Debo decir que el intelecto vulpino, con su habilidad, astucia y pericia para desenmascarar hipócritas, paréceme cosa bastante mezquina. En Inglaterra sólo tuvimos un estadista de ese temple, uno en cuyo corazón arraigase aquel propósito; no puedo dar con otro. Un solo hombre en quince siglos; ésta fue la acogida que le dispensaron. Hizo decenas, centenares de prosélitos, pero sus adversarios eran millones. De haberlo seguido la nación en masa, Inglaterra sería un país cristiano. Tal como está, la habilidad vulpina continúa siendo su desesperado problema: Dado un mundo de pícaros, conseguir Probidad de su acción conjunta; engorroso problema con que tropezamos en las Chancillerías de las Audiencias, y en otros sitios. Finalmente, por justa ira celeste, y también por su inmensa gracia, se inicia el estancamiento de la cuestión, viendo todos que el problema es palpablemente insoluble.

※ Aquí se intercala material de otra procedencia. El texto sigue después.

(* ===== verification/Connections.v ===== *)
(** * Connections, Hello and the connection checks ([peer/connection.go], [peer/hello.go],
    [peer/checks.go])

    One connection is one Hello epoch of one client id, and carries the nonce requests are
    authenticated against.  Connections are shared by pointer: the live map and a request in
    flight hold the same object, a lookup writes its [seen], and liveness compares pointers.  So
    the store of connection objects is explicit: an address is a number, and the live map holds
    addresses.  A clock reading is an argument, one per reading of the code; what [io.ReadFull]
    gives on the random source is an argument too, [None] for a source that answers short. *)

From S2P Require Import Prelude StoreTypes Reassembly.

(** ** Data *)

Module Connection.
Record t := mk { clientId : list Z; nonce : list Z; generation : Z; seen : time }.
End Connection.

Module Connections.
Record t := mk {
  idle : Z;
  heap : gmap nat Connection.t;
  next : nat;
  live : gmap (list Z) nat }.
Definition set_live (l : gmap (list Z) nat) (s : t) : t := mk (idle s) (heap s) (next s) l.
End Connections.

Inductive ConnectionError : Type := ErrNoRandom | ErrShortNonce | ErrNoConnections | ErrNoRequestBytes.

Definition NewConnections (hasRandom : bool) (idle : Z) : res ConnectionError Connections.t :=
  if negb hasRandom then Err ErrNoRandom else Ok (Connections.mk idle ∅ 0 ∅).

(** ** The operations *)

(** [expired]: silent for longer than the bound; a zero bound is no bound. *)
Definition expired (self : Connections.t) (current : Connection.t) (now : time) : bool :=
  if Connections.idle self =? 0 then false
  else Before (Connection.seen current) (now - Connections.idle self).

(** The object at an address of the store; an address the code holds is always allocated. *)
Definition expiredAt (self : Connections.t) (addr : nat) (now : time) : bool :=
  match Connections.heap self !! addr with Some current => expired self current now | None => false end.

Definition touch (now : time) (current : Connection.t) : Connection.t :=
  Connection.mk (Connection.clientId current) (Connection.nonce current)
    (Connection.generation current) now.

(** The loop of [sweep], over the entries of the live map in the order it is ranged in. *)
Fixpoint sweepLoop (entries : list (list Z * nat)) (now : time) (self : Connections.t) (closed : Z) :
    Connections.t * Z :=
  match entries with
  | [] => (self, closed)
  | (clientId, addr) :: rest =>
      if expiredAt self addr now
      then sweepLoop rest now
             (Connections.set_live (delete clientId (Connections.live self)) self) (closed + 1)
      else sweepLoop rest now self closed
  end.

(** [sweep]; [Sweep] is it under the lock. *)
Definition sweep (now : time) (self : Connections.t) : Connections.t * Z :=
  if Connections.idle self =? 0 then (self, 0)
  else sweepLoop (map_to_list (Connections.live self)) now self 0.

Definition Sweep (now : time) (self : Connections.t) : Connections.t * Z := sweep now self.

Definition previousGeneration (self : Connections.t) (clientId : clientId) : option Z :=
  addr ← Connections.live self !! clientId;
  Connection.generation <$> Connections.heap self !! addr.

Definition Open (drawn : option (list Z)) (clientId : clientId) (swept now : time)
    (self : Connections.t) : res ConnectionError (Connections.t * nat) :=
  match drawn with
  | None => Err ErrShortNonce
  | Some nonce =>
      let generation :=
        match previousGeneration self clientId with
        | Some previous => u64 (previous + 1)
        | None => 1
        end in
      let self := (sweep swept self).1 in
      let addr := Connections.next self in
      Ok (Connections.mk (Connections.idle self)
            (<[addr := Connection.mk clientId nonce generation now]> (Connections.heap self)) (S addr)
            (<[clientId := addr]> (Connections.live self)), addr)
  end.

Definition Lookup (clientId : clientId) (now : time) (self : Connections.t) :
    Connections.t * option nat :=
  match Connections.live self !! clientId with
  | None => (self, None)
  | Some addr =>
      if expiredAt self addr now
      then (Connections.set_live (delete clientId (Connections.live self)) self, None)
      else (Connections.mk (Connections.idle self) (alter (touch now) addr (Connections.heap self))
              (Connections.next self) (Connections.live self), Some addr)
  end.

Definition Peek (clientId : clientId) (now : time) (self : Connections.t) : option nat :=
  match Connections.live self !! clientId with
  | None => None
  | Some addr => if expiredAt self addr now then None else Some addr
  end.

(** [IsLive]: the pointer given is the one the live map holds, and it has not expired. *)
Definition IsLive (current : option nat) (now : time) (self : Connections.t) : bool :=
  match current with
  | None => false
  | Some addr =>
      match Connections.heap self !! addr with
      | None => false
      | Some connection =>
          if negb (bool_decide
                (Connections.live self !! Connection.clientId connection = Some addr)) then false
          else negb (expired self connection now)
      end
  end.

Definition Count (self : Connections.t) : Z := Z.of_nat (size (Connections.live self)).

(** The accessors of a connection. *)
Definition ServerNonce (current : Connection.t) : slice := assembled (Connection.nonce current).
Definition Holds (current : Connection.t) (nonce : slice) : bool :=
  bool_decide (Connection.nonce current = octets nonce).

(** ** The connection checks *)

(** [api.Connection], and the part of [inbound] the checks read. *)
Module ApiConnection.
Record t := mk { ServerNonce : slice; ClientId : list Z }.
End ApiConnection.

Definition apiConnection (current : Connection.t) : ApiConnection.t :=
  ApiConnection.mk (ServerNonce current) (Connection.clientId current).

Module inbound.
Record t := mk { clientId : list Z; bytes : Z; connection : option nat }.
Definition set_connection (a : option nat) (i : t) : t := mk (clientId i) (bytes i) a.
End inbound.

Module Checks.
Record t := mk { maxRequestBytes : Z }.
End Checks.

Definition NewChecks (hasConnections : bool) (maxRequestBytes : Z) : res ConnectionError Checks.t :=
  if negb hasConnections then Err ErrNoConnections
  else if maxRequestBytes <=? 0 then Err ErrNoRequestBytes
  else Ok (Checks.mk maxRequestBytes).

(** The arrival a context carries is an option: [inboundOf] finds one that is not nil or none. *)
Definition FrameWithinLimits (self : Checks.t) (arrived : option inbound.t) : Reason :=
  match arrived with
  | None => REASON_INTERNAL
  | Some arrived => withinLimits (inbound.bytes arrived) (Checks.maxRequestBytes self)
  end.

Definition ConnectionAuthenticated (arrived : option inbound.t) (conn : option ApiConnection.t)
    (now : time) (connections : Connections.t) : Reason :=
  match arrived, conn with
  | Some arrived, Some conn =>
      match inbound.connection arrived with
      | None => REASON_REJECTED
      | Some addr =>
          if negb (IsLive (Some addr) now connections) then REASON_REJECTED
          else match Connections.heap connections !! addr with
               | None => REASON_REJECTED
               | Some current =>
                   if negb (Holds current (ApiConnection.ServerNonce conn)) then REASON_REJECTED
                   else REASON_OK
               end
      end
  | _, _ => REASON_REJECTED
  end.

(** ** Hello *)

Section Hello.
(** The advertisement is a value of the protocol library, handed out as it is held. *)
Context {Capabilities : Type}.

Record HelloResponse := mkHello {
  ProtocolVersion : Z;
  ServerId : slice;
  ServerTimeMs : Z;
  HelloNonce : slice;
  HelloCapabilities : Capabilities }.

(** The fields of [Peer] that Hello reads. *)
Record HelloPeer := mkHelloPeer {
  protocolVersion : Z;
  serverId : list Z;
  capabilities : Capabilities }.

Record HelloAnswer := mkAnswer {
  answer_arrived : inbound.t;
  answer_reason : Reason;
  answer_response : option HelloResponse;
  answer_error : option ConnectionError }.

(** [hello]: [swept], [opened] and [answered] are its clock readings. *)
Definition hello (self : HelloPeer) (connections : Connections.t) (arrived : inbound.t)
    (supportedVersions : list Z) (drawn : option (list Z)) (swept opened answered : time) :
    Connections.t * HelloAnswer :=
  if negb (bool_decide (protocolVersion self ∈ supportedVersions))
  then (connections, mkAnswer arrived REASON_UNSUPPORTED_VERSION None None)
  else match Open drawn (inbound.clientId arrived) swept opened connections with
       | Err err => (connections, mkAnswer arrived REASON_INTERNAL None (Some err))
       | Ok (connections, addr) =>
           (connections,
            mkAnswer (inbound.set_connection (Some addr) arrived) REASON_OK
              (Some (mkHello (protocolVersion self) (assembled (serverId self))
                       (u64 (UnixMilli answered))
                       (match Connections.heap connections !! addr with
                        | Some current => ServerNonce current | None => None end)
                       (capabilities self))) None)
       end.
End Hello.
Arguments HelloResponse : clear implicits.
Arguments HelloPeer : clear implicits.
Arguments HelloAnswer : clear implicits.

Respecto de Cromwell y sus propósitos, Hume y muchos de sus prosélitos, admiten fue sincero en un principio, sincero Fanático, que poco a poco trocóse en Hipócrita, a medida que se sucedían los acontecimientos. Ésa es su teoría que desde entonces se aplicó a Mahoma y otros muchos. Si reflexionamos hallaremos algo de ello, no mucho, no todo, muy lejos de la totalidad. Los sinceros corazones de los héroes no se malean de ese modo miserable. El sol se desprende de impurezas, presenta algunas feas manchas, pero no se apaga anudándose como Sol trocándose en oscura masa. Me aventuro a creer que eso nunca ocurrió al profundo Cromwell, al Hijo de la Naturaleza de corazón de león, que como Anteo, debía su fuerza al contacto con la Tierra, su Madre; que, si la separábamos de ella, creyéndole hipócrita vacuo, perdía su fuerza. No afirmamos que fuera inmaculado, que no padeció errores, insinceridades. No se erigió en maestro honorario de perfecciones, intachables conductas; fue rudo Orson que se abría penoso camino con su esfuerzo sincero, cayendo alguna que otra vez. Se equivocaba y sufría errores muchas veces al día, a todas horas, cosa que sabían Dios y él. Muchas veces se nubló el Sol, mas nunca quedó oscurecido para siempre. Sus últimas palabras en el lecho de muerte revelan al hombre heroico cristiano: entrecortadas súplicas al Señor rogándole juzgase a él y a su Causa puesto que el hombre no podía juzgarlo con justicia, se encomendaba a su misericordia. Conmovedoras palabras. Así entregó al Creador su impetuosa y grande alma, cesando en sus esfuerzos y errores.
No soy de los que le suponen Hipócrita, de los que creen vivió enmascarado, en el simulacro, como vano y estéril impostor ávido de los vítores de las muchedumbres. Vivió muy a gusto en la sombra hasta encanecer; luego lo vemos convertido virtualmente en Rey de Inglaterra, reconocido como hombre sin tacha. ¿No puede vivir el hombre sin el manto y carrozas reales? ¿Creéis placentero verse rodeado de secretarios que importunan con sus fajos de documentos con la cinta roja? El sencillo Diocleciano prefiere plantar coles; Jorge Washington, mensurable hasta cierto punto, hace lo mismo. Casi me atrevo a decir que eso es precisamente lo que todo hombre sincero haría: retirarse una vez cumplida su misión como Rey.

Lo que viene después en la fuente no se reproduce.